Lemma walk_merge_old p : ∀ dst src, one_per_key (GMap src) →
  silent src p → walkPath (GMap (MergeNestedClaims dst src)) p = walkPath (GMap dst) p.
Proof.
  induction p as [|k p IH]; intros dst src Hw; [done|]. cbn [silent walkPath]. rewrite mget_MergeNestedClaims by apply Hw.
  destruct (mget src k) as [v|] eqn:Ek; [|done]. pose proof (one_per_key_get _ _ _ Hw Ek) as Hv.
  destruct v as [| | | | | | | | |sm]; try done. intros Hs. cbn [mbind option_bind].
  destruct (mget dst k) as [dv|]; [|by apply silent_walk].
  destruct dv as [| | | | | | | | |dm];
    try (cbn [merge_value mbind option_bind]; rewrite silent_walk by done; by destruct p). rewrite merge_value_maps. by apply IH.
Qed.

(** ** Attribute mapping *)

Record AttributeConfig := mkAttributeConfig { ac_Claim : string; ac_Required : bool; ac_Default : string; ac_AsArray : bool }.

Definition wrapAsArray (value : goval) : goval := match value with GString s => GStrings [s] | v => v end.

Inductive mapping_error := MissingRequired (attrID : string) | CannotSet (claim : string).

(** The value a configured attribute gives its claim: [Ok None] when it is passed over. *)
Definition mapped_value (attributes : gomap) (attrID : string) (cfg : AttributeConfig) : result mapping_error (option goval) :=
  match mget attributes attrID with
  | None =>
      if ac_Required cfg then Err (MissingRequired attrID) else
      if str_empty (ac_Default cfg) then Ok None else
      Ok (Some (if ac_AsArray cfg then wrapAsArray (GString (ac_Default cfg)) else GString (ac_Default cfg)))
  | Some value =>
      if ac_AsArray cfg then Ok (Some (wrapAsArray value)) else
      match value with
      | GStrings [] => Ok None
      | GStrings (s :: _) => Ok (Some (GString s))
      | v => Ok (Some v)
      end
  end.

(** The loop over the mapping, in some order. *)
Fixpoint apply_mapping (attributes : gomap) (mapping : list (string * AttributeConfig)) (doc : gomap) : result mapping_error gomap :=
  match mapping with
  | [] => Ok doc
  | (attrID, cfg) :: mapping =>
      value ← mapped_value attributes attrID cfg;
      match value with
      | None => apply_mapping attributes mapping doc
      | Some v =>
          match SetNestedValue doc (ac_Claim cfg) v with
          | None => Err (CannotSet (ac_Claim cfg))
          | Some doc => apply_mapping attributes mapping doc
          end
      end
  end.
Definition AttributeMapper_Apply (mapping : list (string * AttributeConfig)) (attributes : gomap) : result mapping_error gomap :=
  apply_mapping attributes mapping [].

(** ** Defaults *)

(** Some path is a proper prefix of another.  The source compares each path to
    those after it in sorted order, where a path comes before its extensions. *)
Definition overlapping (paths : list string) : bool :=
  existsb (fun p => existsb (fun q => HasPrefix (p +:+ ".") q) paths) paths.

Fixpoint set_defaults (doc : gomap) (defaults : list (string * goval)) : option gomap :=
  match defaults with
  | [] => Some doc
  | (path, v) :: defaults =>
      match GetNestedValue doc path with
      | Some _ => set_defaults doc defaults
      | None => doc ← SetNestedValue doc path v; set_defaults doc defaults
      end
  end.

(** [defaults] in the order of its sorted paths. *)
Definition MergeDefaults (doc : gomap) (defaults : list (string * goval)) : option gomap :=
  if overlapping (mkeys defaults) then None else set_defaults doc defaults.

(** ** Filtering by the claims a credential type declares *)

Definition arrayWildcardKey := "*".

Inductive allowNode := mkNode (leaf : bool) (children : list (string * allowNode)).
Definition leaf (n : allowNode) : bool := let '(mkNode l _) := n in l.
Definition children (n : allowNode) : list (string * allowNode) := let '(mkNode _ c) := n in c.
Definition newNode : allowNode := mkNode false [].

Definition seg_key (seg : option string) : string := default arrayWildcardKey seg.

· · · ·

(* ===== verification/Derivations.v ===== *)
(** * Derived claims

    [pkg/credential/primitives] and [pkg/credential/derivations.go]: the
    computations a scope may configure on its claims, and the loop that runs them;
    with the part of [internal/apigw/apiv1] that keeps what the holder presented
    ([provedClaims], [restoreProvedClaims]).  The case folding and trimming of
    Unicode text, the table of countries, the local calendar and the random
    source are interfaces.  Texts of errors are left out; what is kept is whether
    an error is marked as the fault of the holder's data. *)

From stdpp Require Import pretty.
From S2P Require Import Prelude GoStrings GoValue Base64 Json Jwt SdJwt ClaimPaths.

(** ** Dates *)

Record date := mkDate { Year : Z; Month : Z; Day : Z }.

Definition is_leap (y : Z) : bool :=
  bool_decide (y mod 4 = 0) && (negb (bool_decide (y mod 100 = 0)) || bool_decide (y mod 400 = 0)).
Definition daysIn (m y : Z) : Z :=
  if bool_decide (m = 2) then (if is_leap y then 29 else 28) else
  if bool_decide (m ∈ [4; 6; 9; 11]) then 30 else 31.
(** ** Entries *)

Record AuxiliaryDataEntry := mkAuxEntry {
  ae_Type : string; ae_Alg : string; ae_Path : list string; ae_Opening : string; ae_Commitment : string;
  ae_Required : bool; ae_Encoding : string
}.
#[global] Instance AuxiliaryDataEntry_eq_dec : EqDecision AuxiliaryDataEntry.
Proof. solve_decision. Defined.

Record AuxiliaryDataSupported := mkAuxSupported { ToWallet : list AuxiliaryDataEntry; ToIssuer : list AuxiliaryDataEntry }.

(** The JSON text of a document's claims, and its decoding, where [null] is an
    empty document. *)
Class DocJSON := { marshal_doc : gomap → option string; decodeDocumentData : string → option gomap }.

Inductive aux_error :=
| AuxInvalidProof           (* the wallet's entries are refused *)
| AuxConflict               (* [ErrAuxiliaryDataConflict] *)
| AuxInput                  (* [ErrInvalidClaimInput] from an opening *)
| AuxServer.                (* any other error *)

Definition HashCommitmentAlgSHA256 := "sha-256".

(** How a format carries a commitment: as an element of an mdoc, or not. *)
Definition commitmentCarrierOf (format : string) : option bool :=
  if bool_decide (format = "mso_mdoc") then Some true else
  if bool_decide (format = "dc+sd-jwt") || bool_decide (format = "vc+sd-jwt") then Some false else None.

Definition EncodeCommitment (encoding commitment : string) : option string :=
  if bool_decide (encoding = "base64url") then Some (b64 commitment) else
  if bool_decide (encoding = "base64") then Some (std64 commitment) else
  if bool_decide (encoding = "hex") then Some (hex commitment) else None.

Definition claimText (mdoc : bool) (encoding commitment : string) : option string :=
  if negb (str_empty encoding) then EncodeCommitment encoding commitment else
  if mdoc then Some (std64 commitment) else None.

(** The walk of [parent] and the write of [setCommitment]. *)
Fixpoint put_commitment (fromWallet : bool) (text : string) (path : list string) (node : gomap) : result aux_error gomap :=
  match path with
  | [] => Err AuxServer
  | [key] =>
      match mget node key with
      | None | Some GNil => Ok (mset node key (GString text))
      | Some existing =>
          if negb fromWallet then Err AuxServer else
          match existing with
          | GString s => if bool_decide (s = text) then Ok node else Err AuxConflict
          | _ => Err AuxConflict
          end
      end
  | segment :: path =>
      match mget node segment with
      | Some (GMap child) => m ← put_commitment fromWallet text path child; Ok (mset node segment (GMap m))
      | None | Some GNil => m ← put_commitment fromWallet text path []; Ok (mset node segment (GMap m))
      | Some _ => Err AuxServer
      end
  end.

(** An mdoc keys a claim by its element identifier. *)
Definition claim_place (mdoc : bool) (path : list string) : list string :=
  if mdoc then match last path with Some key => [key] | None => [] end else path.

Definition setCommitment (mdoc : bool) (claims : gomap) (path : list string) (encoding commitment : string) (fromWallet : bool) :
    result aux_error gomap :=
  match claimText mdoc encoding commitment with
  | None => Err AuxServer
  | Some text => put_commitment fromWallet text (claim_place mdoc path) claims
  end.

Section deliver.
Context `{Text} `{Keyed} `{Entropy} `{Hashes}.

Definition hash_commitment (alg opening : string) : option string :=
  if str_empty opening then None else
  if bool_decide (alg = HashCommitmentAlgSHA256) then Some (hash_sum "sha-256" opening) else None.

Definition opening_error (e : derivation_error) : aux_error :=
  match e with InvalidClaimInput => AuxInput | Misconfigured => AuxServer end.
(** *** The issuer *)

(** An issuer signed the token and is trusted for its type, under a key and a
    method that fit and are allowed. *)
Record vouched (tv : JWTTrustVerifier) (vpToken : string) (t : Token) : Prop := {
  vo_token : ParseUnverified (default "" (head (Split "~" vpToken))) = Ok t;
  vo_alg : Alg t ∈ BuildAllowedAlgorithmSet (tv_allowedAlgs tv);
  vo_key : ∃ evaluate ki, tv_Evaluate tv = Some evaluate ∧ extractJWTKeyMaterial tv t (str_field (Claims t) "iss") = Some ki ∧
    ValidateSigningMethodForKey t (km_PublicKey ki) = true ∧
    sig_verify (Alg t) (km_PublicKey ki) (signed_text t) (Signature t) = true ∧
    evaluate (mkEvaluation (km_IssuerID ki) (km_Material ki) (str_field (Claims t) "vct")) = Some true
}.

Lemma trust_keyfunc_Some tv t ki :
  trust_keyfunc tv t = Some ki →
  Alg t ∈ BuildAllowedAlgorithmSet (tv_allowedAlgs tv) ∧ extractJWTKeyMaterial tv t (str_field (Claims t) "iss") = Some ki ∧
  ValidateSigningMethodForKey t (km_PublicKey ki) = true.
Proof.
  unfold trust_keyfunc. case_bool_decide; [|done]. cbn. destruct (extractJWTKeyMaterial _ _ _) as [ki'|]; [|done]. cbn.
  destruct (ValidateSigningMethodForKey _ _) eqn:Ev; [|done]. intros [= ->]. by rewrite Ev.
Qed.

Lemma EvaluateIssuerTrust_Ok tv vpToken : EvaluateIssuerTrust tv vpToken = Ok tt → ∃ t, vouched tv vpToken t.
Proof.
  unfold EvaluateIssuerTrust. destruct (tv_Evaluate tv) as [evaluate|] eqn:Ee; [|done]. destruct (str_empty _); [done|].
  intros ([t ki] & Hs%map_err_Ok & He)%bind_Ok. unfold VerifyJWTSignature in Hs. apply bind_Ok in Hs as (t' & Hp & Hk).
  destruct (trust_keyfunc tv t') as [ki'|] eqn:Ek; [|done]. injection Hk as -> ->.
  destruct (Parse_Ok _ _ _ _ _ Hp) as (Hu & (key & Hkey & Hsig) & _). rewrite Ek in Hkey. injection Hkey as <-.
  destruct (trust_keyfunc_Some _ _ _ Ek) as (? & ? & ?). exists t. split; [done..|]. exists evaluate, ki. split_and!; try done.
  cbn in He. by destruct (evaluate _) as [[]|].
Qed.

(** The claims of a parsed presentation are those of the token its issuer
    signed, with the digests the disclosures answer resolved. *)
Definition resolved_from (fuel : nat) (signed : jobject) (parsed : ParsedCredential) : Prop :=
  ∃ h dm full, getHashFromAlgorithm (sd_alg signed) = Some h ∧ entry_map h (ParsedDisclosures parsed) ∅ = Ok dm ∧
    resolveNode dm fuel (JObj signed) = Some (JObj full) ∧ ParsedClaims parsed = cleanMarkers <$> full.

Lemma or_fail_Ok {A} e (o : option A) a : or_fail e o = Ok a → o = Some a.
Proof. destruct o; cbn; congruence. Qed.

· · · ·

- _Aim of the task_:
Scan the records above, then copy out each line that mentions "parsed".

- _Answer section_:
(** The claims of a parsed presentation are those of the token its issuer
Definition resolved_from (fuel : nat) (signed : jobject) (parsed : ParsedCredential) : Prop :=
  ∃ h dm full, getHashFromAlgorithm (sd_alg signed) = Some h ∧ entry_map h (ParsedDisclosures parsed) ∅ = Ok dm ∧
    resolveNode dm fuel (JObj signed) = Some (JObj full) ∧ ParsedClaims parsed = cleanMarkers <$> full.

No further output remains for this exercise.